- _WHAT THIS TASK INVOLVES_:
Every line in the data below from the one containing "match ids with" down to the one containing "read settlement Registry", both included, must be retyped exactly; no other line is to appear.

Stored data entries
_ _ _ _

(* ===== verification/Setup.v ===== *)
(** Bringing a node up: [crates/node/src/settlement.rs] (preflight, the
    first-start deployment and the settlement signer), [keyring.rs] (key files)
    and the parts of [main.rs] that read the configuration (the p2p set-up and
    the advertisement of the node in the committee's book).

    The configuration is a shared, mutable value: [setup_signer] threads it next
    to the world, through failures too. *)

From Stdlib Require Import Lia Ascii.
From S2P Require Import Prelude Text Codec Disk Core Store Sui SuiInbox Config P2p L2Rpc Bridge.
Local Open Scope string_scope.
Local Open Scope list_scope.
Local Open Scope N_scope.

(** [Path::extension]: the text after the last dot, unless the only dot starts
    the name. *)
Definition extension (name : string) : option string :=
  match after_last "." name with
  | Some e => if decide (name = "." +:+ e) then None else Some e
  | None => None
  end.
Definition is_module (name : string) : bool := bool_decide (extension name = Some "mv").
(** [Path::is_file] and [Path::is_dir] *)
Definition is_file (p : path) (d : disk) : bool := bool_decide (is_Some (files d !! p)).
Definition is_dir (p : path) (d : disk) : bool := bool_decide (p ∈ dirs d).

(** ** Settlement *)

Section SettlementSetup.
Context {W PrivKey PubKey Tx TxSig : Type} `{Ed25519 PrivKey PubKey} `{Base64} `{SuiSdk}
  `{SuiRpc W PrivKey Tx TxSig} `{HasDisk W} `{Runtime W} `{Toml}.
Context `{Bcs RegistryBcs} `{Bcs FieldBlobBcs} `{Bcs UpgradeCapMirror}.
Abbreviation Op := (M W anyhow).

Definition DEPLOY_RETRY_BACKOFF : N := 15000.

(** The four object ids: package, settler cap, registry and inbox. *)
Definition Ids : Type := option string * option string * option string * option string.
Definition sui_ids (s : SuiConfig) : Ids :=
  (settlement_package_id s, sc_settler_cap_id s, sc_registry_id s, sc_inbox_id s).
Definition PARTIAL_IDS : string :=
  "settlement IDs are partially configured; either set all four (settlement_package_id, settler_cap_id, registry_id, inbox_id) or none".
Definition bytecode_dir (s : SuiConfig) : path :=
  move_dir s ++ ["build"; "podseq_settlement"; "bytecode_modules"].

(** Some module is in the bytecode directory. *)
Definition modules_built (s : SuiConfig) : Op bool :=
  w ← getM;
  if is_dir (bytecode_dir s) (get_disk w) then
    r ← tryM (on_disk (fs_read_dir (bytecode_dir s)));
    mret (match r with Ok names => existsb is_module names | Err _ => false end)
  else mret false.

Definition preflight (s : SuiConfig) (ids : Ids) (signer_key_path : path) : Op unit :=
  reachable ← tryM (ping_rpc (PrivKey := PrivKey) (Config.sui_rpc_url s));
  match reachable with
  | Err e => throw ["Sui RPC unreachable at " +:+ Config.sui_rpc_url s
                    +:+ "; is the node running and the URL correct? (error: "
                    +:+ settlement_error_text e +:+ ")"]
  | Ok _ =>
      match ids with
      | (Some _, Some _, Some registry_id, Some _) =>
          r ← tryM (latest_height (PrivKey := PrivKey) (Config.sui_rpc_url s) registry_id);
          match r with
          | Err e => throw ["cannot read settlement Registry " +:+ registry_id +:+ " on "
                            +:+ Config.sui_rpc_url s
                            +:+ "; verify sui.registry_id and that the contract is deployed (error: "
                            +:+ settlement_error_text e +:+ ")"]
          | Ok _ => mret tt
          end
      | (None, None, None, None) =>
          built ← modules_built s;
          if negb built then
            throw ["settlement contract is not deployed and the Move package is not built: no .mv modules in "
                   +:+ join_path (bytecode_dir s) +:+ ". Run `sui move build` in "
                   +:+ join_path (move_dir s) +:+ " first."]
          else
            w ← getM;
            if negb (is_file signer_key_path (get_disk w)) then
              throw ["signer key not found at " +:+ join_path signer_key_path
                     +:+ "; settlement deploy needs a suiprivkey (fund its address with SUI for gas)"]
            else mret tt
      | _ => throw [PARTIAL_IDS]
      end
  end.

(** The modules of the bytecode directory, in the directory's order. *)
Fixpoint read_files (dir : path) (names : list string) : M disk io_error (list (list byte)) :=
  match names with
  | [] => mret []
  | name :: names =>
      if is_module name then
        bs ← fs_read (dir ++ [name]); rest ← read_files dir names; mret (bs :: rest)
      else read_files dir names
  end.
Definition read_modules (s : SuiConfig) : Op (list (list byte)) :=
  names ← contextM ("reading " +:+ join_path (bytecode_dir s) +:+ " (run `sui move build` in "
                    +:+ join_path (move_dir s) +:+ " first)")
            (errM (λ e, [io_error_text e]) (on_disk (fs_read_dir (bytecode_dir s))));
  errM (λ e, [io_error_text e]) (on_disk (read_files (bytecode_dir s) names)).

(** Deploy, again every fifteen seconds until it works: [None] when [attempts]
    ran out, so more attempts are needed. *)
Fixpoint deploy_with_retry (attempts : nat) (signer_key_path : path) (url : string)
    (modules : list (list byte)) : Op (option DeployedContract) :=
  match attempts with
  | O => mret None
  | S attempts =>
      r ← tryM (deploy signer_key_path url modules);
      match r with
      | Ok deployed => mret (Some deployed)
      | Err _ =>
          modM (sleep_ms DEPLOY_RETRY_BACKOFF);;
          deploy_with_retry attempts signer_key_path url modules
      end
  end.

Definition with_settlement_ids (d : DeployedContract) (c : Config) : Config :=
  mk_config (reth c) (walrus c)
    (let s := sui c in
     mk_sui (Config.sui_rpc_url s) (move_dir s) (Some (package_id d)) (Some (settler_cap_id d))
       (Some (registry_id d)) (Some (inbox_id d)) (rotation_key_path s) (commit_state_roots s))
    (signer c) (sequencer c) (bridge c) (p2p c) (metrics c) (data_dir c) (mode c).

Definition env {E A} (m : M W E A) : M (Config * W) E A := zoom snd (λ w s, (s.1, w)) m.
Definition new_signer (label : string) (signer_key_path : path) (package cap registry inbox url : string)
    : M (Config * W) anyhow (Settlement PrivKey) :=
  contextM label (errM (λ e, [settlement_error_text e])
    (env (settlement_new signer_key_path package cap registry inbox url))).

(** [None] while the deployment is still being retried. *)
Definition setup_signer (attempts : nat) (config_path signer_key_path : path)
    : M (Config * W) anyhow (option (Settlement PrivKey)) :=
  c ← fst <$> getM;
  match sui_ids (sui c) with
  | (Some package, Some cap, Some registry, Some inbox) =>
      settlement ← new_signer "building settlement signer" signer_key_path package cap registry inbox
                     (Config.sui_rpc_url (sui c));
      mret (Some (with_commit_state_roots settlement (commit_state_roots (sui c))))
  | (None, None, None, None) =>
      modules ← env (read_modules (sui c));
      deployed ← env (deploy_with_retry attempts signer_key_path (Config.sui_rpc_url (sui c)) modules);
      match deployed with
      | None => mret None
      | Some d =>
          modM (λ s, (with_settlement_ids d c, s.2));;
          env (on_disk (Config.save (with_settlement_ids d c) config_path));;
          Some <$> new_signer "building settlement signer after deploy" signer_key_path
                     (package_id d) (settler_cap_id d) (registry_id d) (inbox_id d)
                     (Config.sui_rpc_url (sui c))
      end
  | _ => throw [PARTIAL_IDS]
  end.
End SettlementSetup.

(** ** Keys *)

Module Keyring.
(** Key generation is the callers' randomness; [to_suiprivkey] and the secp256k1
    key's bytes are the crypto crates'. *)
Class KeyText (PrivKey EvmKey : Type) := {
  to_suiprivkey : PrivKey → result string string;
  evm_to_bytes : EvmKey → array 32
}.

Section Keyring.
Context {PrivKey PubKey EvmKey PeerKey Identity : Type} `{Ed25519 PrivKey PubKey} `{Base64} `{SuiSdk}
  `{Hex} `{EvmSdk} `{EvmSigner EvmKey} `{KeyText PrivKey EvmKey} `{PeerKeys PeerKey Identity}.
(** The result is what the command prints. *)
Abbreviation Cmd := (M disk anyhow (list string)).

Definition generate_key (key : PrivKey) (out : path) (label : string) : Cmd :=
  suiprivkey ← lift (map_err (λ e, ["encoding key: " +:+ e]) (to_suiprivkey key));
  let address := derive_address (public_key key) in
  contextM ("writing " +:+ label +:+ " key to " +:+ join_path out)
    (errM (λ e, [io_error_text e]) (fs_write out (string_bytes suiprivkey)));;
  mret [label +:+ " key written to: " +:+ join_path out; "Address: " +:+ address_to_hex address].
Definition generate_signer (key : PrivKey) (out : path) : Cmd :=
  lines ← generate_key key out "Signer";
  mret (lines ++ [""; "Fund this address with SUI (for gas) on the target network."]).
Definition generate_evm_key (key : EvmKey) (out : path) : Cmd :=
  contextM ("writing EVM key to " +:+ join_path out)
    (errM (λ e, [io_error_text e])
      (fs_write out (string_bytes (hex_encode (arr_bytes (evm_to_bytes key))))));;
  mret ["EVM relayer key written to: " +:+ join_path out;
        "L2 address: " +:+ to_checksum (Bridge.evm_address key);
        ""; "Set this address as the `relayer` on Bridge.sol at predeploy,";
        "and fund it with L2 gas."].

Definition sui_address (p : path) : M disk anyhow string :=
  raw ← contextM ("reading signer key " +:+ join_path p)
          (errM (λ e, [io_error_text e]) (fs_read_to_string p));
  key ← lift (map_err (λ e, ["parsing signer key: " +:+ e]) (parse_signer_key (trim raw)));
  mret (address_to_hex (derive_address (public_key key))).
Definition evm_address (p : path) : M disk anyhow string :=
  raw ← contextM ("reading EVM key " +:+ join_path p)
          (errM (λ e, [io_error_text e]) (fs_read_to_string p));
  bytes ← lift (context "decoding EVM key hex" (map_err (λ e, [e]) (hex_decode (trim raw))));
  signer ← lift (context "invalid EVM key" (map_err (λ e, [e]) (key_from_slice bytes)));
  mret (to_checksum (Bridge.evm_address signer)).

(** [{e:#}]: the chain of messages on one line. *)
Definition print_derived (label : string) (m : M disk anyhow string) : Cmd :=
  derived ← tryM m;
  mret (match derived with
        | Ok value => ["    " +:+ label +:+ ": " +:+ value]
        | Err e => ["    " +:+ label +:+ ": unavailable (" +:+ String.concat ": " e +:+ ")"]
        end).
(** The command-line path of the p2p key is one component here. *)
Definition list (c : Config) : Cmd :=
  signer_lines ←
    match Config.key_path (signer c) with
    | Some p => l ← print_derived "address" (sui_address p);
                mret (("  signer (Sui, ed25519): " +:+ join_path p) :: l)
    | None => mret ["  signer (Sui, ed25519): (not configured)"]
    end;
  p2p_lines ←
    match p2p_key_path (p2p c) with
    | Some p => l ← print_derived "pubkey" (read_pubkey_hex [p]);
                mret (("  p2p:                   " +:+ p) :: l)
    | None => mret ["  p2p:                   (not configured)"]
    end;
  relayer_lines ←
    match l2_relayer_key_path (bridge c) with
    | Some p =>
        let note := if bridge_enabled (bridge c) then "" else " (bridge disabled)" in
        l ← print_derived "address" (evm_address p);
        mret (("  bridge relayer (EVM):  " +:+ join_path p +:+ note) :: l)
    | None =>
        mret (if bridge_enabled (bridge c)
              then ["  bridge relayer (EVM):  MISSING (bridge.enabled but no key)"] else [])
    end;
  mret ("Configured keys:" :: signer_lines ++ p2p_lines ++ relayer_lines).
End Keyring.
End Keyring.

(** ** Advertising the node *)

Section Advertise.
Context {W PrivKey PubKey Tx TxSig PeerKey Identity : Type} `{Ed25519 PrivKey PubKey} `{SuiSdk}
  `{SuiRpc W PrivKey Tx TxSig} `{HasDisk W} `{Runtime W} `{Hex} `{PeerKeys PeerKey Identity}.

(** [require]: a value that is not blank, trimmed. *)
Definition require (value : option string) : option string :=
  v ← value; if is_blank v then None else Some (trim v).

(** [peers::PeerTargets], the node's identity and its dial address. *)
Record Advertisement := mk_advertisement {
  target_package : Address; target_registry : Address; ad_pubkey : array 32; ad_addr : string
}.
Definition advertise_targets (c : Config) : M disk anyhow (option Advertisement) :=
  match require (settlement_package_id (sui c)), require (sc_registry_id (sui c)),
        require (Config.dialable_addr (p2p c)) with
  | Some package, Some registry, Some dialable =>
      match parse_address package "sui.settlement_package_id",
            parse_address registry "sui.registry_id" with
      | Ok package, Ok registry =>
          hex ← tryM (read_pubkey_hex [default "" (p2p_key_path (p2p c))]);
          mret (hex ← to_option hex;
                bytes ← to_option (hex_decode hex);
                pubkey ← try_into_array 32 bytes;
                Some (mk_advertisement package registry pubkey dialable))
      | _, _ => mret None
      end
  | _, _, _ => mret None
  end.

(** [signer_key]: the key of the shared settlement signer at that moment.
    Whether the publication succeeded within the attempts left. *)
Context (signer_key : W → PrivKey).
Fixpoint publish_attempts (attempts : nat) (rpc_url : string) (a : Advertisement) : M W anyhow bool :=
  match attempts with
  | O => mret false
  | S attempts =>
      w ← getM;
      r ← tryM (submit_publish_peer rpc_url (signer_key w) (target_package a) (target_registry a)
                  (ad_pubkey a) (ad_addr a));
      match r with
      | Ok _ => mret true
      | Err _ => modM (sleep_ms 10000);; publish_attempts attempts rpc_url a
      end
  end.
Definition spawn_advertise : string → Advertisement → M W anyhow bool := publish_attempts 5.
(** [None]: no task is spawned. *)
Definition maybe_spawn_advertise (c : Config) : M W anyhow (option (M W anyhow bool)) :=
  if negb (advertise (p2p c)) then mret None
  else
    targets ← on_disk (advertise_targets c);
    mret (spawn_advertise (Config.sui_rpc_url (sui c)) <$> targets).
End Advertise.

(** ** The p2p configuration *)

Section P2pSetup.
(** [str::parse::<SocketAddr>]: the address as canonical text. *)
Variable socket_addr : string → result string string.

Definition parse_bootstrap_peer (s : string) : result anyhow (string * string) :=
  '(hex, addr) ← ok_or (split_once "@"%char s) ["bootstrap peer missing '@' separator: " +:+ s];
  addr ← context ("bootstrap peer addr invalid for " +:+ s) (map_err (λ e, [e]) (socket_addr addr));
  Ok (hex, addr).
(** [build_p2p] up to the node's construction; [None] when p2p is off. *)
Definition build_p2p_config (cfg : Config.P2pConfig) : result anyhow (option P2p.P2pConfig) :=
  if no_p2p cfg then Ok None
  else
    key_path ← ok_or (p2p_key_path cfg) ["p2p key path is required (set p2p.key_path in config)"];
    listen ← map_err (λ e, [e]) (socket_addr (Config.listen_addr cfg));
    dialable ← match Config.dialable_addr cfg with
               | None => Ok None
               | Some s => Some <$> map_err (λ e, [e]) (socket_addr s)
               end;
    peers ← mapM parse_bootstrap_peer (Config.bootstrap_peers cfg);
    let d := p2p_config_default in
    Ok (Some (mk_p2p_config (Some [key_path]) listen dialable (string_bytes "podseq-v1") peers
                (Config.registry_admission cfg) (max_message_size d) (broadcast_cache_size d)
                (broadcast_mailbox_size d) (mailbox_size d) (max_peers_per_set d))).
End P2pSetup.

_ _ _ _

- _ANSWER TO THIS PROBLEM_:
      match ids with
      | (Some _, Some _, Some registry_id, Some _) =>
          r ← tryM (latest_height (PrivKey := PrivKey) (Config.sui_rpc_url s) registry_id);
          match r with
          | Err e => throw ["cannot read settlement Registry " +:+ registry_id +:+ " on "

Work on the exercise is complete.